К празднику, к воскресшему на утро богу,
Ночь, из лун и весенней чаши лейся.
Этой ночью перешли дорогу
Через лунные, блестевшие далеко рельсы.
И назад в тумане и росе, как в пудре, ник
Через ночь лазурь не пробежавший вечер,
И теплил от церкви по станице утренник.
От заутрени затепленные свечи.
Этой ночью лязгал штык порой о штык,
Шашка тупо билась в голенище,
И давно казалось, что привык
Видеть, звезд как гаснут огненные тысяч<и>.
И назад – туман, сбегая но <так!> шоссе, –
Чья-то тень и чья-то вот дороги <так!>,
И проложен по трепещущей росе
След воскресшего на утро бога.

– Вот он, след-то. А какие смешные стихи, – и пудра, и утренник.
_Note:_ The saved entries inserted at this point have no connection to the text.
(* ===== verification/TcpReceive.v ===== *)
(** * The receiving side of a TCP connection

    The reassembly loop, and the stream a receiver delivers: whatever order,
    duplication and loss the segments of a byte stream suffer, the bytes
    handed to the application are a prefix of that stream, and all of it
    once every segment has arrived.  Then flow control: what the receive
    buffer can grow to. *)

From S2P Require Import Prelude Ip TcpSegment TcpConn TcpSend.

(** ** Reference definitions *)

(** Acknowledging, in closed form. *)
Definition acked_world (ack : bool) (conn : TcpConnection) (w : World) : World :=
  if ack then emit (seg_packet conn TCP_ACK conn.(snd_nxt) []) w else w.

(** What happens at a receiver: a segment arrives, or the application reads
    into a buffer. *)
Inductive rx_event :=
  | Arrive (seg : TcpHeader) (payload : bytes)
  | Read (room : nat).

(** Running events, with the bytes the application got. *)
Fixpoint rx_run (conn : TcpConnection) (evs : list rx_event) : M (TcpConnection * bytes) :=
  match evs with
  | [] => mret (conn, [])
  | Arrive seg payload :: evs =>
      r ← receive_data_and_maybe_fin conn seg payload;
      rx_run r.1 evs
  | Read room :: evs =>
      let '(conn, got) := conn_recv conn room in
      r ← rx_run conn evs;
      mret (r.1, got ++ r.2)
  end.

(** [payload] is the stream [S] from offset [i] on. *)
Definition stream_slice (S : bytes) (i : Z) (payload : bytes) : Prop :=
  0 ≤ i ∧ i + len payload ≤ len S ∧ payload = take (length payload) (drop (Z.to_nat i) S).

(** A segment of a peer that sends [S] from sequence number [base] on: any
    slice of the stream, with a FIN only at its end. *)
Definition segment_of (S : bytes) (base : u32) (seg : TcpHeader) (payload : bytes) : Prop :=
  stream_slice S (seg.(th_seq_num) - base) payload ∧
  (has_flag seg.(th_flags) TCP_FIN = true → seg.(th_seq_num) + len payload = base + len S).

Definition event_of (S : bytes) (base : u32) (ev : rx_event) : Prop :=
  match ev with Arrive seg payload => segment_of S base seg payload | Read _ => True end.

(** The receiver holds a part of [S] that starts at offset [off] (the bytes
    before were read) and the reassembly buffer holds slices of [S].  Once
    the FIN is consumed, [rcv_nxt] is one past the stream. *)
Record stream_inv (S : bytes) (base : u32) (off : nat) (conn : TcpConnection) : Prop := {
  si_addrs : addrs_ok conn;
  si_base : 0 ≤ base;
  si_fits : base + len S + 1 < 2 ^ 32;
  si_off : (off + length conn.(recv_buffer) ≤ length S)%nat;
  si_buf : conn.(recv_buffer) = take (length conn.(recv_buffer)) (drop off S);
  si_nxt : conn.(rcv_nxt) = base + Z.of_nat off + len conn.(recv_buffer) ∨
           conn.(rcv_nxt) = base + len S + 1 ∧ (off + length conn.(recv_buffer) = length S)%nat;
  si_ooo : map_Forall (λ k v, stream_slice S (k - base) v ∧ v ≠ []) conn.(ooo_buffer);
}.

(** ** Lemmas *)

Lemma receive_data_eq conn seg payload w : addrs_ok conn →
  let r := receive_step conn seg payload in
  addrs_ok r.1.1 →
  receive_data_and_maybe_fin conn seg payload w =
    Some ((r.1.1, r.2), acked_world r.1.2 r.1.1 w).
Proof.
  intros Ha r Hr. subst r. unfold receive_data_and_maybe_fin.
  destruct (receive_step conn seg payload) as [[c a] f]. cbn in *. destruct a; [|done].
  erewrite bind_Some by (by apply send_ack_only_eq). done.
Qed.

(** The fields the receive side leaves alone. *)
Definition rx_frame (c c' : TcpConnection) : Prop :=
  c' = set_rcv_nxt c'.(rcv_nxt) (set_recv_buffer c'.(recv_buffer) (set_ooo_buffer c'.(ooo_buffer) c)).

Lemma rx_frame_refl c : rx_frame c c.
Proof. by destruct c. Qed.

Lemma rx_frame_trans c1 c2 c3 : rx_frame c1 c2 → rx_frame c2 c3 → rx_frame c1 c3.
Proof. unfold rx_frame. intros H1 H2. rewrite H2, H1. done. Qed.

Lemma rx_frame_addrs c c' : rx_frame c c' → addrs_ok c → addrs_ok c'.
Proof. intros -> H. exact H. Qed.

Lemma splice_ooo_frame fuel c a : rx_frame c (splice_ooo fuel c a).1.
Proof.
  revert c a. induction fuel as [|fuel IH]; intros c a; cbn [splice_ooo]; [apply rx_frame_refl|].
  destruct (ooo_buffer c !! rcv_nxt c); [|apply rx_frame_refl].
  eapply rx_frame_trans; [|apply IH]. by destruct c.
Qed.

Lemma receive_step_frame c seg payload : rx_frame c (receive_step c seg payload).1.1.
Proof.
  unfold receive_step. destruct (_ =? _).
  - set (p := if negb _ then _ else _). assert (Hp : rx_frame c p.1).
    { unfold p. destruct (negb _); by destruct c. }
    destruct p as [c1 a1]. pose proof (splice_ooo_frame (size (ooo_buffer c1)) c1 a1) as Hs.
    destruct (splice_ooo _ _ _) as [c2 a2]. cbn in *.
    assert (rx_frame c c2) by (by eapply rx_frame_trans).
    destruct (has_flag _ _); cbn; [|done]. eapply rx_frame_trans; [done|]. by destruct c2.
  - destruct (_ <? _); cbn; [|apply rx_frame_refl]. destruct (_ && _); by destruct c.
Qed.

(** The loop condition is false when the reassembly loop stops. *)
Lemma splice_ooo_exit fuel c a : (size c.(ooo_buffer) ≤ fuel)%nat →
  let c' := (splice_ooo fuel c a).1 in c'.(ooo_buffer) !! c'.(rcv_nxt) = None.
Proof.
  revert c a. induction fuel as [|fuel IH]; intros c a Hsz; cbn [splice_ooo fst]; cbv zeta.
  - assert (ooo_buffer c = ∅) as -> by (apply map_size_empty_iff; lia). apply lookup_empty.
  - destruct (ooo_buffer c !! rcv_nxt c) eqn:E; [|done]. apply IH. cbn.
    rewrite map_size_delete_Some by eauto. lia.
Qed.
И не смешно казалось. А все-таки что-то было, если заутрени снились в седле. Было, а теперь?»266

Пасхальное стихотворение оборачивается предвестием самоубийства через примерно две страницы. Смысл его, таким образом, становится прямо противоположным, но от этого нисколько не менее действенным. Да и упоминавшиеся уже стихи из «Маршала сто пятого дня» тоже появляются в один из решительных моментов романа, как будто бы расшифровывая кое-что из описания в «Сгоночи»: «Он вынул из кармана блокнот, химическим карандашом хотел начать письмо, но вышли стихи. <…> Когда прочел, в глазах стояли слезы»267.

Но связанные с войной стихи становятся не только составной частью прозы Большакова, они же предстают в качестве подтекста многих мотивов ее, как очевидных, так и малозаметных. Следует сказать, что стилистика Большакова-прозаика не только, по уже цитированному определению Т.Л. Никольской, «характерна для авангардистской прозы двадцатых годов»; дело тут не только в тех приемах, которые перечислены исследовательницей, но и в ряде других. Так, в одном из фрагментов «Сгоночи» текст подается в особом графическом оформлении. И если разбивка «лесенкой» более или менее обычна для того времени (ср., хотя бы «Россия кровью умытая» Артема Веселого), то игра шрифтами скорее всего была заимствована из типографских экспериментов Крученых, Зданевича и Терентьева. Правда, она мотивирована усталостью и головной болью персонажа: «Гудит и ноет в голове. <…> Яростно ломит голову. Дежурству еще час, а тоненькое тоненькое – не гуденье, а повизгиванье, – мучает, впутываясь. <…> Слухач стянул с головы обруч приемника. Очень хочется спать и ломит голову. Надоедает до последней степени»268, – но это не препятствует особому впечатлению от текста. Вполне авангардистским следует признать монтаж, ставший конструктивным принципом «Маршала сто пятого дня».

Но вместе с тем мы хотели бы обратить внимание и на некоторые смысловые узлы, перекочевывающие из одного произведения в другое. Одним из них становится гомоэротическая тема, неоднократно констатировавшаяся в связи с «Поэмой событий». Но и другие стихи, вошедшие в «Солнце на излете», также намекали на возможность такого истолкования своими посвящениями Кузмину и Юркуну. В рассказе «Девятнадцать – вчера» она просматривается sub specie сопоставления с прозой Кузмина. Дружба двух офицеров (из которых один англичанин) расшатывается вмешательством женщины, что ведет к крайне опрометчивым поступкам и в конце концов к преступлению, – все это легко было бы себе представить во множестве рассказов и даже романов Кузмина о современности. В «Маршале сто пятого дня» гомоэротическая тема подается как события, наблюдаемые героем романа, Глебом Елистовым, со стороны. Но существен явный лермонтовский антураж с определенной проекцией на юнкерские поэмы, а также прямое воздействие судьбы Брянчанинова на дальнейшую военную судьбу Глеба. Напомним, что вследствие гомосексуальной связи Брянчанинов кончает с собой во время дежурства Елистова по эскадрону, что ведет к аресту последнего, отчислению из училища (с некоторой проекцией на судьбу Грушницкого) и отправку в войска. Вроде бы личные проекции снимаются приключением Елистова с беженкой из Варшавы (ср. стихотворение «Польше») мадам Литкенштейн. Однако тесный контакт двух юнкеров, выразительное описание петроградской гомосексуальной среды, да и кое-какие намеки на аналогичный след в судьбе самого Елистова, заставляют прочно ассоциировать военное время с гомосексуальной активностью.